What to produce
Copy out the lines of the records below, and only those lines, from the one with "A shallow embedding" through the one with "match err with", exactly as they appear.

━━ Provided information ━━

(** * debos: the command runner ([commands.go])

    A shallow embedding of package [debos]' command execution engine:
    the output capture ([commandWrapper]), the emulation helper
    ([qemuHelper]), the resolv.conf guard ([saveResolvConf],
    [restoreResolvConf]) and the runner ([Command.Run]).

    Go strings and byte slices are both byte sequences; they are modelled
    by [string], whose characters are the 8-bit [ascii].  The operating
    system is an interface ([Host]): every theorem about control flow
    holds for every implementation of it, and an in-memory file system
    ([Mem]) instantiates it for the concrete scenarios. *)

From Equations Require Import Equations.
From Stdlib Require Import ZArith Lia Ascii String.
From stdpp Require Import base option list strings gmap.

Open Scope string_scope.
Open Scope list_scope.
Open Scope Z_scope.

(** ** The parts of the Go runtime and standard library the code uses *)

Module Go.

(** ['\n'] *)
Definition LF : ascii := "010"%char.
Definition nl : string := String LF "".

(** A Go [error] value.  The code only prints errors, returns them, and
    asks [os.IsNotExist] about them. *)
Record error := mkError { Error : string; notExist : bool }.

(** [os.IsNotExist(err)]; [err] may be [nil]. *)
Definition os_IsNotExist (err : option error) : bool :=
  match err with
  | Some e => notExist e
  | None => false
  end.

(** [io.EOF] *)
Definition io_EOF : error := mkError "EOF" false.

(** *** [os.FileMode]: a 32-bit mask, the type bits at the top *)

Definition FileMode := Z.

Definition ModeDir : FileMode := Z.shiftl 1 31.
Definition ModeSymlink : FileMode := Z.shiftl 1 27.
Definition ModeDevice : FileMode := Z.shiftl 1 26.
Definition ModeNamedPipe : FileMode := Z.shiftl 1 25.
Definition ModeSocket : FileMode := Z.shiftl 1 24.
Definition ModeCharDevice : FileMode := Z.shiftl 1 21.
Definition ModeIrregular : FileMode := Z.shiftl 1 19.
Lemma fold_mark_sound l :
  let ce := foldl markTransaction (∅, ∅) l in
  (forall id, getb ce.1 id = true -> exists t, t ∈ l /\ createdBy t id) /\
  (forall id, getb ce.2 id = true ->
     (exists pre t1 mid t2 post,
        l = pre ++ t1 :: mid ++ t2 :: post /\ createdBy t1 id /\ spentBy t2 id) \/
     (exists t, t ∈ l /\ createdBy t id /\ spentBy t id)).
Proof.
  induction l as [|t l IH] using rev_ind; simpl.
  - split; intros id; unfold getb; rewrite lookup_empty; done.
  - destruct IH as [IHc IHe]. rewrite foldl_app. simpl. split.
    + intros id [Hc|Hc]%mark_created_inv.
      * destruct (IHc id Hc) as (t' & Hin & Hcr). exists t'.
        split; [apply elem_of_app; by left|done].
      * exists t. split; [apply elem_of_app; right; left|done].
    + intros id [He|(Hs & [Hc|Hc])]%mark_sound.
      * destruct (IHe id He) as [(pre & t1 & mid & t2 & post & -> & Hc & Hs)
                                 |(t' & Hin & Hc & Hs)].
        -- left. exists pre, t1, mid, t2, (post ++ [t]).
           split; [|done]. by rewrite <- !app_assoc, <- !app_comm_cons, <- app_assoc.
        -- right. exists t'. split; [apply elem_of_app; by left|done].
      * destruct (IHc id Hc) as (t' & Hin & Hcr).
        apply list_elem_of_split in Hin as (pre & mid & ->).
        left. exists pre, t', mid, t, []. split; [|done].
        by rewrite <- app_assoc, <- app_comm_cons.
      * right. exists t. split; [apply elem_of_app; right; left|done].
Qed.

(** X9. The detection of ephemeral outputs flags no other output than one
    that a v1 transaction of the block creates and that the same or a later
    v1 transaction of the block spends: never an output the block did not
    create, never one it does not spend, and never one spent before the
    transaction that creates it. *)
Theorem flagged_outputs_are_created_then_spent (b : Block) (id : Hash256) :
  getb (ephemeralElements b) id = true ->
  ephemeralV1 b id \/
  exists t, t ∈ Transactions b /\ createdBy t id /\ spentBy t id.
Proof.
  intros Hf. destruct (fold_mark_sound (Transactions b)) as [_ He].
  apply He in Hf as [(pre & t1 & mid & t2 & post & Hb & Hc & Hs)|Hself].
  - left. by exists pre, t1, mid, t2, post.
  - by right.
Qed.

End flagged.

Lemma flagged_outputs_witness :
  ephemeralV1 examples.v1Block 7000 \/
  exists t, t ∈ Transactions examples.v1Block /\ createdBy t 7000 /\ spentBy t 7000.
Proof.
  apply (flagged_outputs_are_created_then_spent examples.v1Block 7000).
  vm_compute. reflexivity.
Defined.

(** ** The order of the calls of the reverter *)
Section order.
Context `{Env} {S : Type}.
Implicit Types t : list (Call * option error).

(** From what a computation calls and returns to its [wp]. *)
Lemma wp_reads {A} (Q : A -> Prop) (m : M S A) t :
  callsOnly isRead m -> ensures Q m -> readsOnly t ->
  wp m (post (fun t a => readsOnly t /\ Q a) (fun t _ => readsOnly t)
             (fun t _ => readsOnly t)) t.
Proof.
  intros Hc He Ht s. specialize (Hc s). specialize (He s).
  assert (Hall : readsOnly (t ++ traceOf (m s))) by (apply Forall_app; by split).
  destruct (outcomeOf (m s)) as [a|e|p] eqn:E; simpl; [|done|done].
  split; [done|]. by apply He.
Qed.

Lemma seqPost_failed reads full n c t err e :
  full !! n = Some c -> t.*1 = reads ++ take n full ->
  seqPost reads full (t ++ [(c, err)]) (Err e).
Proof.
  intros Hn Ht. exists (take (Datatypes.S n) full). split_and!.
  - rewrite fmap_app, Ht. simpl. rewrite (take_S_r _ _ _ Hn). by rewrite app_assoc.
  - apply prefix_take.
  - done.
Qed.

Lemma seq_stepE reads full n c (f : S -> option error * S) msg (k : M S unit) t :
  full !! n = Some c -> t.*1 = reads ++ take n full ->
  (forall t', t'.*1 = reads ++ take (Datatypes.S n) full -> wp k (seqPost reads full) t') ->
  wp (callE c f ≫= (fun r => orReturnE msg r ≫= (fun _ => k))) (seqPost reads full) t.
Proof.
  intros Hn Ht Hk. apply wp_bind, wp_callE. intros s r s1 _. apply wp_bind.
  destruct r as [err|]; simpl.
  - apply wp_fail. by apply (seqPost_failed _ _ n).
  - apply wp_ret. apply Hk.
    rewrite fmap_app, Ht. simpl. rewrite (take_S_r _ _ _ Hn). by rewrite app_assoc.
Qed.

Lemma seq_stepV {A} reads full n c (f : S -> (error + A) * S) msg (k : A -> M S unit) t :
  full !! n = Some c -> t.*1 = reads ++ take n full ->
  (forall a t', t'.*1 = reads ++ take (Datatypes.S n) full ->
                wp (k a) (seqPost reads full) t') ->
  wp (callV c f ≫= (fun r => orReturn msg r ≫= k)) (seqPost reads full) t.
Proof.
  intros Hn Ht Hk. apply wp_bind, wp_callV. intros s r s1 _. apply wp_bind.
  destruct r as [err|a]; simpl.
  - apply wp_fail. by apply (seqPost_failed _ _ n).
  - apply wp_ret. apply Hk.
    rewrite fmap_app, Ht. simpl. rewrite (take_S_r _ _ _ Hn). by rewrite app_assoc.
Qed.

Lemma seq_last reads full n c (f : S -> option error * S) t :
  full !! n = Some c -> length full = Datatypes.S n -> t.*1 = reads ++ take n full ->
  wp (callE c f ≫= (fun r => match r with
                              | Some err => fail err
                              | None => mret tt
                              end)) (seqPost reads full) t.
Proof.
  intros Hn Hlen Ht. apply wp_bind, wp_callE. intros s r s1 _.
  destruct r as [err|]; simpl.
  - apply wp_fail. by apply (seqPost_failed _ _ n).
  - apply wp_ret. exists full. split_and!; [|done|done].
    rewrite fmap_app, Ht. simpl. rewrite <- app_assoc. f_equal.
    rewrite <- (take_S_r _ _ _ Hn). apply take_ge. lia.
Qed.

━━━
━━ Provided information ━━

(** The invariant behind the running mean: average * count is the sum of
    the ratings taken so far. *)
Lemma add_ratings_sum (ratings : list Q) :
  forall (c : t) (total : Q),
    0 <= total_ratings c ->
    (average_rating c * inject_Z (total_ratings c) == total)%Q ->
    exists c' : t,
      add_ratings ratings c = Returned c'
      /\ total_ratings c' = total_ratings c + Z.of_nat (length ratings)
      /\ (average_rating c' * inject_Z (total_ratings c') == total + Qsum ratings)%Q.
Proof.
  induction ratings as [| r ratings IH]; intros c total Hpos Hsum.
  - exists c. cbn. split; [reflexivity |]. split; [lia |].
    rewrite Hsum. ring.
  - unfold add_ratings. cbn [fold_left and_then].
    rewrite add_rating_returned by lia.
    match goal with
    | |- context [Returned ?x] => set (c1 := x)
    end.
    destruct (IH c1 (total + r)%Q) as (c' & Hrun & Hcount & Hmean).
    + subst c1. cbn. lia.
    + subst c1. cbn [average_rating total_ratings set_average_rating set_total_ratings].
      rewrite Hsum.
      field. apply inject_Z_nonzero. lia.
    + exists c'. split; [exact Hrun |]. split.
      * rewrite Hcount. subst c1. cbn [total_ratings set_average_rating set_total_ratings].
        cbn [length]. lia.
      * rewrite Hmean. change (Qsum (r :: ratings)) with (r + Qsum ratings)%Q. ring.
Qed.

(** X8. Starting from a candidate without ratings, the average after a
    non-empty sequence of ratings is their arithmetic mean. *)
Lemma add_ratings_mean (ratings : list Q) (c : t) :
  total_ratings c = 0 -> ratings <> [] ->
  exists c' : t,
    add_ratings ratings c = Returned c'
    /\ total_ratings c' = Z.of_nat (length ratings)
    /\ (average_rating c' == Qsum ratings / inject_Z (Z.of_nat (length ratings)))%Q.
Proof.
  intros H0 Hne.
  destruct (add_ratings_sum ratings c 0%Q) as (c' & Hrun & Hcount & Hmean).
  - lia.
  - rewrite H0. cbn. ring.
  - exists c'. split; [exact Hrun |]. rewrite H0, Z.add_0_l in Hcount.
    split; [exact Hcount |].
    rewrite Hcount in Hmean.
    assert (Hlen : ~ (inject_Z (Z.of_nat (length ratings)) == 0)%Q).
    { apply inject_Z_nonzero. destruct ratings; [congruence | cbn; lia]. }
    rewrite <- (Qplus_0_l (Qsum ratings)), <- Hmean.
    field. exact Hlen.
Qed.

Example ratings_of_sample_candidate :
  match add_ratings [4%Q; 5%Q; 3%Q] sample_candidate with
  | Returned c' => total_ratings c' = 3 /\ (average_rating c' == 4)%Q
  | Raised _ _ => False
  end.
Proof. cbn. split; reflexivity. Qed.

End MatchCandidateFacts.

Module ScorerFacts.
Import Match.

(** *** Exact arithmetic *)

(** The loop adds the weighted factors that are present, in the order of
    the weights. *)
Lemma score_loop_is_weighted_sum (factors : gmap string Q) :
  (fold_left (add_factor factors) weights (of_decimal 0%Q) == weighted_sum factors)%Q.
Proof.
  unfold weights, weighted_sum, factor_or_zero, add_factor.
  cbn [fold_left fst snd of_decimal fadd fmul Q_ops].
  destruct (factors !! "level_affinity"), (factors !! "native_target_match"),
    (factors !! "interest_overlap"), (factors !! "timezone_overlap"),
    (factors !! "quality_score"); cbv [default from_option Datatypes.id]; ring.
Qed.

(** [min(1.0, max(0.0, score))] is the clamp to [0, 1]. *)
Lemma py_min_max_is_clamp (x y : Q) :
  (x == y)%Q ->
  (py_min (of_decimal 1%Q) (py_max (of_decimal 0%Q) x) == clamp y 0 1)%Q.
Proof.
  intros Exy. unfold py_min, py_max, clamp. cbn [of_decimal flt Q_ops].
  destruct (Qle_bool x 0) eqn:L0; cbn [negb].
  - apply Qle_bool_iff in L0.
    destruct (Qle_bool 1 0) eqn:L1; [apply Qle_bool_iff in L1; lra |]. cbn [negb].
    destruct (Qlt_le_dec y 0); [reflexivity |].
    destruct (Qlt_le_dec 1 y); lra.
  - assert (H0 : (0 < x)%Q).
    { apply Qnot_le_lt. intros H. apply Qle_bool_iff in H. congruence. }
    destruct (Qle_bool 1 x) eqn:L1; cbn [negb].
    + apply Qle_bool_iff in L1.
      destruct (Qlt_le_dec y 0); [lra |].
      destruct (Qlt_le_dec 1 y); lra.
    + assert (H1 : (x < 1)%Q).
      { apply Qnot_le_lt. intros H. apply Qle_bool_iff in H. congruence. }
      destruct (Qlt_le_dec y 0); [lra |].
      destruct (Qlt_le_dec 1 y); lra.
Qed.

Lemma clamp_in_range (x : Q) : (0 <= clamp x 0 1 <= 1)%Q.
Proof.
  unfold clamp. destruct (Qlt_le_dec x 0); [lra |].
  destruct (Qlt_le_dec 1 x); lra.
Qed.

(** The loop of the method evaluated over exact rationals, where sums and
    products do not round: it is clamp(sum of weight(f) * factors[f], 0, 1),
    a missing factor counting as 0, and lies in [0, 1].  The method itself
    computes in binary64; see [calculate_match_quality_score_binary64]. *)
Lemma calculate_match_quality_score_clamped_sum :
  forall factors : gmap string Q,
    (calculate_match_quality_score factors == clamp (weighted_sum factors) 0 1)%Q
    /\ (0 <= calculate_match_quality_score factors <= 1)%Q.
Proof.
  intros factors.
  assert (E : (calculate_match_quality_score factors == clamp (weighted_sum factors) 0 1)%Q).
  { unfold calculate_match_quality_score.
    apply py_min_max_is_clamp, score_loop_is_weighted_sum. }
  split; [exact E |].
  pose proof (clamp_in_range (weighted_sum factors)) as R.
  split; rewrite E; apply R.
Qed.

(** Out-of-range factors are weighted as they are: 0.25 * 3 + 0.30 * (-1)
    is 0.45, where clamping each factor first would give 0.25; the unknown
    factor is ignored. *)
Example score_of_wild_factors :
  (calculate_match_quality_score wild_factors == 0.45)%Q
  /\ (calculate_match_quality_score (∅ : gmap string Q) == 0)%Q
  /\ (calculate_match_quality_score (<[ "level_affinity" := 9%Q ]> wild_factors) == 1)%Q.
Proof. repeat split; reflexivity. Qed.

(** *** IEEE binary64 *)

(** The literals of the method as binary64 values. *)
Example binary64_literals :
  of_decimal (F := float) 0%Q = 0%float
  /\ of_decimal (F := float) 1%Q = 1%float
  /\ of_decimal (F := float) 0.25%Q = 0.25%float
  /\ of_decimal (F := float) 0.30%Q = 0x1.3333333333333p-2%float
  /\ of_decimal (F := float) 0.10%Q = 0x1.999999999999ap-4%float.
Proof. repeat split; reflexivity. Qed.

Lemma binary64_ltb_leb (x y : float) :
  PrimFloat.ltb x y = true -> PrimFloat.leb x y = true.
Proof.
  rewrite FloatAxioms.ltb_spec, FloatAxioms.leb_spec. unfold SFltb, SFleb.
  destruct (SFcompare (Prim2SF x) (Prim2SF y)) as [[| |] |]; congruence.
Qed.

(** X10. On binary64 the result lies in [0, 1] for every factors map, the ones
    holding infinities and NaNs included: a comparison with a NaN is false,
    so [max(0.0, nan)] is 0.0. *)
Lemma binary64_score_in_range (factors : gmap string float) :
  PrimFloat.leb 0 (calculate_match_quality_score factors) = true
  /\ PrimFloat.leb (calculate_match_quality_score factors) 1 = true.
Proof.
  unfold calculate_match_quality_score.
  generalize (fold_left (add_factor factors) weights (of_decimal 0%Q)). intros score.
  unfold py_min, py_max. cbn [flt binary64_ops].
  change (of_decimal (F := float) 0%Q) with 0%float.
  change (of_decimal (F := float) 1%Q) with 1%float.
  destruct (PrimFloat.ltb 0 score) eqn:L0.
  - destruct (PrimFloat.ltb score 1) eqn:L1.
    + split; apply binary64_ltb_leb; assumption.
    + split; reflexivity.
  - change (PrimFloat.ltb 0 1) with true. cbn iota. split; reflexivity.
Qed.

━━━

Exercise answer
    A shallow embedding of package [debos]' command execution engine:
    the output capture ([commandWrapper]), the emulation helper
    ([qemuHelper]), the resolv.conf guard ([saveResolvConf],
    [restoreResolvConf]) and the runner ([Command.Run]).

    Go strings and byte slices are both byte sequences; they are modelled
    by [string], whose characters are the 8-bit [ascii].  The operating
    system is an interface ([Host]): every theorem about control flow
    holds for every implementation of it, and an in-memory file system
    ([Mem]) instantiates it for the concrete scenarios. *)

From Equations Require Import Equations.
From Stdlib Require Import ZArith Lia Ascii String.
From stdpp Require Import base option list strings gmap.

Open Scope string_scope.
Open Scope list_scope.
Open Scope Z_scope.

(** ** The parts of the Go runtime and standard library the code uses *)

Module Go.

(** ['\n'] *)
Definition LF : ascii := "010"%char.
Definition nl : string := String LF "".

(** A Go [error] value.  The code only prints errors, returns them, and
    asks [os.IsNotExist] about them. *)
Record error := mkError { Error : string; notExist : bool }.

(** [os.IsNotExist(err)]; [err] may be [nil]. *)
Definition os_IsNotExist (err : option error) : bool :=
  match err with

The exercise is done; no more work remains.